El guerrillero de El charrito negro, la humanización del conflicto subversivo

Escrito por: Cristian Camilo López

La última vez que escuché El guerrillero de El Charrito Negro, fue en el amanecedero de Gaitania,
la tierra que engendró desde lo más íntimo del monte, desde lo más perverso del mundo
civilizado, la guerra subversiva que aún hoy baila entre carcajadas y bujido de río, detrás de la
puerta a medio abrir, en la memoria de la persona colombiana. Guerra óbito. Me sorprende. Todo
el tiempo me sorprendo transitando estas trochas de calvarios invisibles, de silencios
acostumbrados, de miradas bajas, de paso apresurado, de amores matorrales, de flor de café que
huele a guama y de coca que... en el último rincón del Tolima.
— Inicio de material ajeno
Lemma share_b64_loop s : Forall (fun c => b64_pad c = false /\ c <> 61) s -> forall acc bits out r,
  b64_loop SHARE_BUF acc bits out s = Some r -> share_b64 acc bits out s = Some r.
Proof.
  induction 1 as [|c s [Hp _] _ IH]; intros acc bits out r H; [done|]. cbn [share_b64].
  destruct (Nat.leb_spec SHARE_BUF (List.length out)) as [Hf|Hf]; [by rewrite (b64_loop_full _ _ _ _ _ _ Hf H)|].
  cbn [b64_loop] in H. destruct (b64_value c) as [v|] eqn:Ev; [|done].
  assert (Es : share_stop c = false).
  { unfold b64_pad in Hp. unfold share_stop. destruct (Z.eqb_spec c 38) as [->|]; [done|].
    destruct (c =? 61), (c =? 32), (c =? 13), (c =? 10); done. }
  rewrite Es. destruct (8 <=? bits + 6); [|by apply IH].
  destruct (Nat.leb_spec SHARE_BUF (List.length out)); [lia|]. by apply IH.
Qed.

Lemma enc_field_bytes f v : 0 <= f < 15 -> (List.length v < 128)%nat -> bytes_ok v -> bytes_ok (enc_field f v).
Proof. intros Hf Hl Hv. unfold enc_field. repeat apply Forall_cons_2; [unfold is_byte; lia|unfold is_byte; lia|done]. Qed.

Lemma enc_set_bytes cs : Forall shareable cs -> bytes_ok (enc_channel_set cs).
Proof.
  induction 1 as [|c cs Hc _ IH]; [apply Forall_nil_2|]. cbn [enc_channel_set flat_map]. apply Forall_app. split; [|exact IH].
  apply enc_field_bytes; [lia|apply enc_channel_len; done|]. pose proof (enc_settings_len (snd c)) as [Hl _].
  destruct Hc as (Hi & Hb & Hp & Hn & Hn2). unfold enc_channel. apply Forall_app. split.
  { repeat apply Forall_cons_2; [unfold is_byte; lia|unfold is_byte; lia|apply Forall_nil_2]. }
  apply enc_field_bytes; [lia|lia|]. unfold enc_settings. apply Forall_app. split; [apply enc_field_bytes; [lia|lia|done]|].
  destruct (snd (snd c)) eqn:En; [apply Forall_nil_2|]. rewrite <- En in *. apply enc_field_bytes; [lia|lia|by apply cstr_bytes].
Qed.

Definition share_link (cs : list (Z * settings)) : list Z := str "https://meshtastic.org/e/#" ++ b64_body (enc_channel_set cs).

(** A share link gives back its channels.  A link that carries up to 256
    bytes of channels, written by the schema the decoder documents (a
    ChannelSet of Channels with an index and ChannelSettings), adds exactly
    those channels' keys to the store, in order and under their names, a
    one-byte key being the default key of that number; the count returned is
    the number of keys the store accepted. *)
Theorem share_link_round_trip ks cs : cs <> [] -> Forall shareable cs -> (List.length (enc_channel_set cs) <= SHARE_BUF)%nat ->
  decode_channel_share ks (share_link cs) = let '(n, ks') := add_channels ks cs 0 in (Some n, ks').
Proof.
  intros Hne Hcs Hl. pose proof (enc_set_bytes cs Hcs) as Hb. pose proof (b64_body_chars _ Hb) as Hch.
  unfold decode_channel_share, share_payload, share_link.
  change (str "https://meshtastic.org/e/#") with (str "https://meshtastic.org/e/" ++ [35]). rewrite <- app_assoc. cbn [app].
  rewrite strchr_app by by_decide.
  rewrite strchr_none by (eapply Forall_impl; [exact Hch|]; by intros x [_ ?]).
  rewrite (share_b64_loop _ Hch 0 0 [] (enc_channel_set cs)); [|by apply b64_loop_body].
  destruct (enc_channel_set cs) as [|b0 bs] eqn:E.
  { destruct cs as [|c cs]; [done|]. discriminate E. }
  rewrite <- E. rewrite parse_enc_set; [done|done|]. rewrite <- E in Hl. clear.
  induction cs as [|c cs IH]; [cbn; lia|]. cbn [enc_channel_set flat_map]. rewrite length_app. unfold enc_field at 1.
  cbn [List.length]. unfold enc_channel_set in IH. lia.
Qed.

(** Two channels: the default key, and a sixteen-byte key named Club. *)
Definition share_demo : list (Z * settings) := [(0, ([1], [])); (1, (replicate 16 7, str "Club"))].

Lemma share_link_round_trip_witness :
  decode_channel_share keyset_create (share_link share_demo) =
  let '(n, ks') := add_channels keyset_create share_demo 0 in (Some n, ks').
Proof.
  apply (share_link_round_trip keyset_create share_demo).
  - discriminate.
  - unfold share_demo, shareable. repeat apply Forall_cons_2; try apply Forall_nil_2; cbn [fst snd];
      (split; [lia|]; split; [by_decide|]; split; [cbn; lia|]; split; [unfold is_cstr; by_decide|cbn; lia]).
  - vm_compute. lia.
Defined.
Todo tolimense debería esconderse
alguna vez bajo estas tierras, llorar acá es una experiencia mística. Tres mechudos marihuanos en
la gran noche del alma, profesores rurales, bailando borrachos, surfeando el bombardeo a los
tímpanos. Decodificando las luces estupefacientes. Esquivando las miradas de la duda y del
desprecio. La norma es no existir, intentar permanecer invisibles, no alterar la belleza del
momento con nuestra presencia, pasar entre paréntesis, permanecer, observar. Buscar las fisuras
del símbolo, porque todas las puertas de la ley están cerradas y el guardia solo asoma su mirada
nerviosa aplastándose la cara contra el suelo. Somos tres payasos en la espesa viscosidad del sur.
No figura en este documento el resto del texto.